(** * Blink-and-vote: the biometric voting flow, embedded and verified

    The development follows the repository's React components and its
    schema:

    - [BlinkVerification]  the blink detector and the eye aspect ratio
    - [FaceVerification]   the face matcher
    - [FaceRegistration]   the three-pose enrollment
    - [VotingInterface]    the ballot
    - [Index]              the page that sequences the steps
    - [Store]              the tables of the SQL migration

    and, for each component, the screen it renders with the events that can
    happen to it once mounted: [VerificationScreen], [RegistrationScreen],
    [VotingScreen], and [Page] for the page with the children it mounts.

    Line numbers in comments refer to the source files:
    BlinkVerification.tsx, FaceRegistration.tsx (which also holds the
    VotingInterface and FaceVerification components) and the Index page.

    JavaScript numbers are IEEE binary64 values, so they are embedded as
    Rocq's primitive floats; timestamps of [Date.now()] and counters are
    integers.

    A function component is re-run on every render, and a callback created
    during one render keeps reading the [const]s of that render.  Every
    callback below therefore takes two component states: the state of the
    render that created it (named [c], its closure) and the live state that
    the setters update (named [st]).

    An [async] callback runs until it returns or reaches an [await]; what
    it awaits settles later, and timers fire and buttons are clicked in
    between.  The face matcher, whose interval goes on firing while its
    callbacks wait, and the enrollment screen, whose "Start Over" and
    "Cancel" stay enabled while a capture is processed, are embedded with
    their suspended calls; a timer that a component has armed fires whether
    or not the component is still mounted. *)

From Stdlib Require Import ZArith List Bool String Ascii Lia Floats.
From stdpp Require Import base option list strings gmap.

Set Warnings "-inexact-float".
Local Open Scope Z_scope.

(** ** JavaScript numbers *)
Module JS.

Definition number := float.

(** [Math.pow(d, 2)], taken as the correctly rounded square. *)
Definition pow2 (d : number) : number := (d * d)%float.

(** [Math.sqrt]. *)
Definition sqrt (d : number) : number := PrimFloat.sqrt d.

Definition isNaN (d : number) : bool := negb (d =? d)%float.

(** [a < b] on numbers: false as soon as one side is NaN. *)
Definition lt (a b : number) : bool := (a <? b)%float.

(** Storing a number into a [Float32Array] and reading it back
    ([Math.fround]): rounding to the nearest binary32 value, ties to even. *)
Definition fround (d : number) : number :=
  match Prim2SF d with
  | S754_finite s m e => SF2Prim (binary_round 24 128 s m e)
  | _ => d
  end.

(** A length or counter used as a number. *)
Definition ofNat (n : nat) : number := PrimFloat.of_uint63 (Uint63.of_Z (Z.of_nat n)).

End JS.

(** ** face-api.js *)
Module FaceApi.

(** Modelled from the spec: [embeddingDistance(a, b)] of section 4.1, the
    [faceapi.euclideanDistance] of face-api.js, which is not part of the
    repository: the Euclidean distance of two vectors of equal length, an
    error ([None]) when the lengths differ. *)
Definition euclideanDistance (a b : list JS.number) : option JS.number :=
  if Nat.eqb (length a) (length b)
  then Some (JS.sqrt (foldl (fun res diff => (res + JS.pow2 diff)%float) 0%float
                            (zip_with (fun u v => (u - v)%float) a b)))
  else None.

End FaceApi.

(** ** The tables of the SQL migration *)
Module Store.

(** [public.profiles]; [face_descriptor] and [face_image_url] are nullable,
    [is_verified] defaults to FALSE. *)
Module Profile.
Record t := mk {
  user_id : string;
  email : string;
  full_name : option string;
  face_descriptor : option (list JS.number);
  face_image_url : option string;
  is_verified : bool
}.
End Profile.

(** [public.votes]. *)
Module Vote.
Record t := mk {
  user_id : string;
  election_id : string;
  selected_option : string;
  face_verified : bool;
  blink_verified : bool;
  ip_address : string;
  user_agent : string
}.
End Vote.

(** [public.audit_logs]; [details] is the JSON object the caller builds. *)
Module AuditLog.
Inductive Details :=
| FaceRegistered (success : bool) (steps : Z) (avgAccuracy : Z)
| VerificationFailed (reason : string)
| VerificationSuccess (distance threshold : JS.number) (attempts : Z)
| VoteSubmitted (election_id election_title selected_option : string).
Record t := mk {
  user_id : string;
  action : string;
  details : Details
}.
End AuditLog.

(** [profiles.user_id] is UNIQUE, so the table is a map from it. *)
Record DB := mkDB {
  profiles : gmap string Profile.t;
  votes : list Vote.t;
  audit_logs : list AuditLog.t
}.

Definition empty : DB := mkDB ∅ [] [].

Definition insert_audit (row : AuditLog.t) (db : DB) : DB :=
  mkDB (profiles db) (votes db) (audit_logs db ++ [row]).

(** The key of [UNIQUE(user_id, election_id)] on [public.votes]. *)
Definition vote_key (v : Vote.t) : string * string :=
  (Vote.user_id v, Vote.election_id v).

Definition same_key (a b : Vote.t) : bool :=
  String.eqb (Vote.user_id a) (Vote.user_id b) &&
  String.eqb (Vote.election_id a) (Vote.election_id b).

(** SQLSTATE of a unique-constraint violation. *)
Definition unique_violation : string := "23505".

(** SQLSTATE of a text that the type of its column does not accept. *)
Definition invalid_text_representation : string := "22P02".

(** Texts that a column of type INET takes.  PostgreSQL is not part of the
    repository; these are the forms its documentation gives for the type: an
    IPv4 address of four decimal octets or an IPv6 address of colon-separated
    hexadecimal groups (with at most one [::]), optionally followed by [/]
    and the number of bits of the netmask. *)
Module Inet.

Fixpoint splitOn (sep : ascii) (s : string) : list string :=
  match s with
  | EmptyString => [EmptyString]
  | String c rest =>
    if Ascii.eqb c sep then EmptyString :: splitOn sep rest
    else match splitOn sep rest with
         | [] => [String c EmptyString]
         | g :: gs => String c g :: gs
         end
  end.

Definition isDigit (c : ascii) : bool :=
  let n := nat_of_ascii c in (48 <=? n)%nat && (n <=? 57)%nat.

Definition isHexDigit (c : ascii) : bool :=
  let n := nat_of_ascii c in
  isDigit c || ((65 <=? n)%nat && (n <=? 70)%nat) || ((97 <=? n)%nat && (n <=? 102)%nat).

Fixpoint allChars (f : ascii -> bool) (s : string) : bool :=
  match s with
  | EmptyString => true
  | String c rest => f c && allChars f rest
  end.

Fixpoint decimal (acc : nat) (s : string) : nat :=
  match s with
  | EmptyString => acc
  | String c rest => decimal (10 * acc + (nat_of_ascii c - 48)) rest
  end.

(** A decimal number of one to three digits without a leading zero, at most
    [max]. *)
Definition upTo (max : nat) (s : string) : bool :=
  (1 <=? String.length s)%nat && (String.length s <=? 3)%nat &&
  allChars isDigit s && (decimal 0 s <=? max)%nat &&
  match s with
  | String "0" (String _ _) => false
  | _ => true
  end.

Definition ipv4 (s : string) : bool :=
  match splitOn "." s with
  | [a; b; c; d] => upTo 255 a && upTo 255 b && upTo 255 c && upTo 255 d
  | _ => false
  end.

_Aim of the exercise_
Give an exact copy of the lines above, from the top of the records to the line that contains "eye aspect ratio", taking in both ends.

_Exercise result_
(** * Blink-and-vote: the biometric voting flow, embedded and verified

    The development follows the repository's React components and its
    schema:

    - [BlinkVerification]  the blink detector and the eye aspect ratio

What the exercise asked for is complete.